Institutions’ outreach reflects an implicit power shift in contemporary healthcare. “The move will be to go even further, like being in shopping malls,” Yablon comments. “If your doctor’s running late, you can do something else; you’re not just stuck in a parking lot.” Competition for patients, he finds, drives revisions in operations and design, recognizing the value of patients’ time and perspectives.
Frances Halsband, FAIA, founding partner of Kliment Halsband Architects, identifies a key principle in her firm’s work with Mt. Sinai: “Somehow when you start talking about a patient, they stop being people—they become something else. In fact, what works for people works for patients. Patients are actually people—that’s the big revelation.”
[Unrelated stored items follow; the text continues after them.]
(* ===== verification/PopperModifiers.v ===== *)
(** Popper's modifiers: overflow detection and the nine built-in modifiers with
    their effects, as functions on the instance's state. *)
From Stdlib Require Import Ascii QArith Qminmax Qround Qabs Lqa Lia.
From S2P Require Import Prelude PopperGeometry PopperDom PopperState.

Local Open Scope Q_scope.

Inductive elementContext := CtxPopper | CtxReference.
#[export] Instance elementContext_eq_dec : EqDecision elementContext.
Proof. solve_decision. Defined.

Record overflowOptions := {
  ov_placement : option string;
  ov_strategy : option string;
  ov_boundary : option boundary;
  ov_rootBoundary : option clipTarget;
  ov_elementContext : option elementContext;
  ov_altBoundary : option bool;
  ov_padding : option padding
}.

Section modifiers.
Context `{B : Browser}.

(** [state.elements[context]] *)
Definition elementOf (c : elementContext) (e : elements) : refElement :=
  match c with CtxPopper => RefNode (e_popper e) | CtxReference => e_reference e end.

(** [isElement(element) ? element : element.contextElement || getDocumentElement(...)] *)
Definition clipNodeOf (e : refElement) : nid :=
  match e with
  | RefNode n => if isElement (El n) then n else getDocumentElement
  | RefVirtual v => default getDocumentElement (ve_contextElement v)
  end.

Definition rectOfClientRect (c : clientRect) : rect :=
  Rect (cr_x c) (cr_y c) (cr_width c) (cr_height c).

(** [typeof padding !== 'number' ? padding : expandToHashMap(padding, basePlacements)];
    a function has no own side properties. *)
Definition paddingSides (p : padding) : sides :=
  mergePaddingObject (match p with
                      | PadNum q => expandToHashMap q basePlacements
                      | PadObj o => o
                      | PadFun _ => []
                      end).

(** [overflowOffsets[key] += offset[axis] * multiply] for the four sides. *)
Definition addOffset (o : xy) (s : sides) : sides :=
  {| s_top := s_top s + xy_y o * (-1); s_bottom := s_bottom s + xy_y o * 1;
     s_left := s_left s + xy_x o * (-1); s_right := s_right s + xy_x o * 1 |}.

(** [state.strategy] is never assigned: without an option the strategy is
    [undefined], which equals no strategy name. *)
Definition undefinedStrategy : string := "".

Definition detectOverflow (s : state) (o : overflowOptions) : res sides :=
  let placement := default (st_placement s) (ov_placement o) in
  let strategy := default undefinedStrategy (ov_strategy o) in
  let b := default ClippingParents (ov_boundary o) in
  let rootBoundary := default ClipViewport (ov_rootBoundary o) in
  let context := default CtxPopper (ov_elementContext o) in
  let altBoundary := default false (ov_altBoundary o) in
  let paddingObject := paddingSides (default (PadNum 0) (ov_padding o)) in
  let altContext := match context with CtxPopper => CtxReference | CtxReference => CtxPopper end in
  let popperRect := rs_popper (st_rects s) in
  let element := elementOf (if altBoundary then altContext else context) (st_elements s) in
  clip ← getClippingRect (clipNodeOf element) b rootBoundary strategy;
  let referenceClientRect := getBoundingClientRect (e_reference (st_elements s)) false false in
  let popperOffsets := computeOffsets (rectOfClientRect referenceClientRect) popperRect (Some placement) in
  let popperClientRect := rectToClientRect
    (Rect (xy_x popperOffsets) (xy_y popperOffsets) (r_width popperRect) (r_height popperRect)) in
  let el := match context with CtxPopper => popperClientRect | CtxReference => referenceClientRect end in
  let overflowOffsets :=
    {| s_top := cr_top clip - cr_top el + s_top paddingObject;
       s_bottom := cr_bottom el - cr_bottom clip + s_bottom paddingObject;
       s_left := cr_left clip - cr_left el + s_left paddingObject;
       s_right := cr_right el - cr_right clip + s_right paddingObject |} in
  match context, get_data "offset" s with
  | CtxPopper, Some offsetData =>
      offset ← need_obj (oget placement (md_byPlacement offsetData));
      Ok (addOffset offset overflowOffsets)
  | _, _ => Ok overflowOffsets
  end.

(** ** popperOffsets *)

Definition popperOffsets (s : state) (name : string) : state :=
  put_data name (dataXY (computeOffsets (rs_reference (st_rects s)) (rs_popper (st_rects s))
                           (Some (st_placement s)))) s.

(** ** offset *)

(** [acc[placement] = distanceAndSkiddingToXY(...)] over all placements. *)
Definition offsetTable (rs : rects) (o : offsetOption) : obj xy :=
  fold_left (fun acc placement => oset placement (distanceAndSkiddingToXY placement rs o) acc)
    placements [].

(** [a.x += x]: an undefined [x] property becomes [NaN]. *)
Definition addData (d : mdata) (o : xy) : res mdata :=
  x ← need (md_x d); y ← need (md_y d);
  Ok (assignData d (dataXY (XY (x + xy_x o) (y + xy_y o)))).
New Mt. Sinai facilities, including a local plastic-surgery space and an ambulatory clinic in Kyabirwa, Uganda, extend patient-centric thinking to reinvention of spaces and processes, notes Halsband. She says that surgery chair Michael Marin, MD, who understands that design is critical in changing a hospital’s culture, “took me through his operating suite and said, ‘You see this enormous machine? We don’t need this. We just have it so we can bill Medicaid.’” The plastic-surgery suite eliminates excesses like waiting areas and cumbersome triage procedures in favor of roving concierges and large touch screens aiding doctor-patient communications. Kyabirwa’s clinic will save lives among the underserved through streamlined spaces appropriate to appendectomies, not technology meant for heart transplants.
“It’s not about innovation,” Halsband summarizes. “It’s about things we already know work well to make people feel comfortable in spaces they’re in. The challenge is to bring more of those things into an environment that’s become over-institutionalized.”
Aalto and Lubetkin would presumably approve.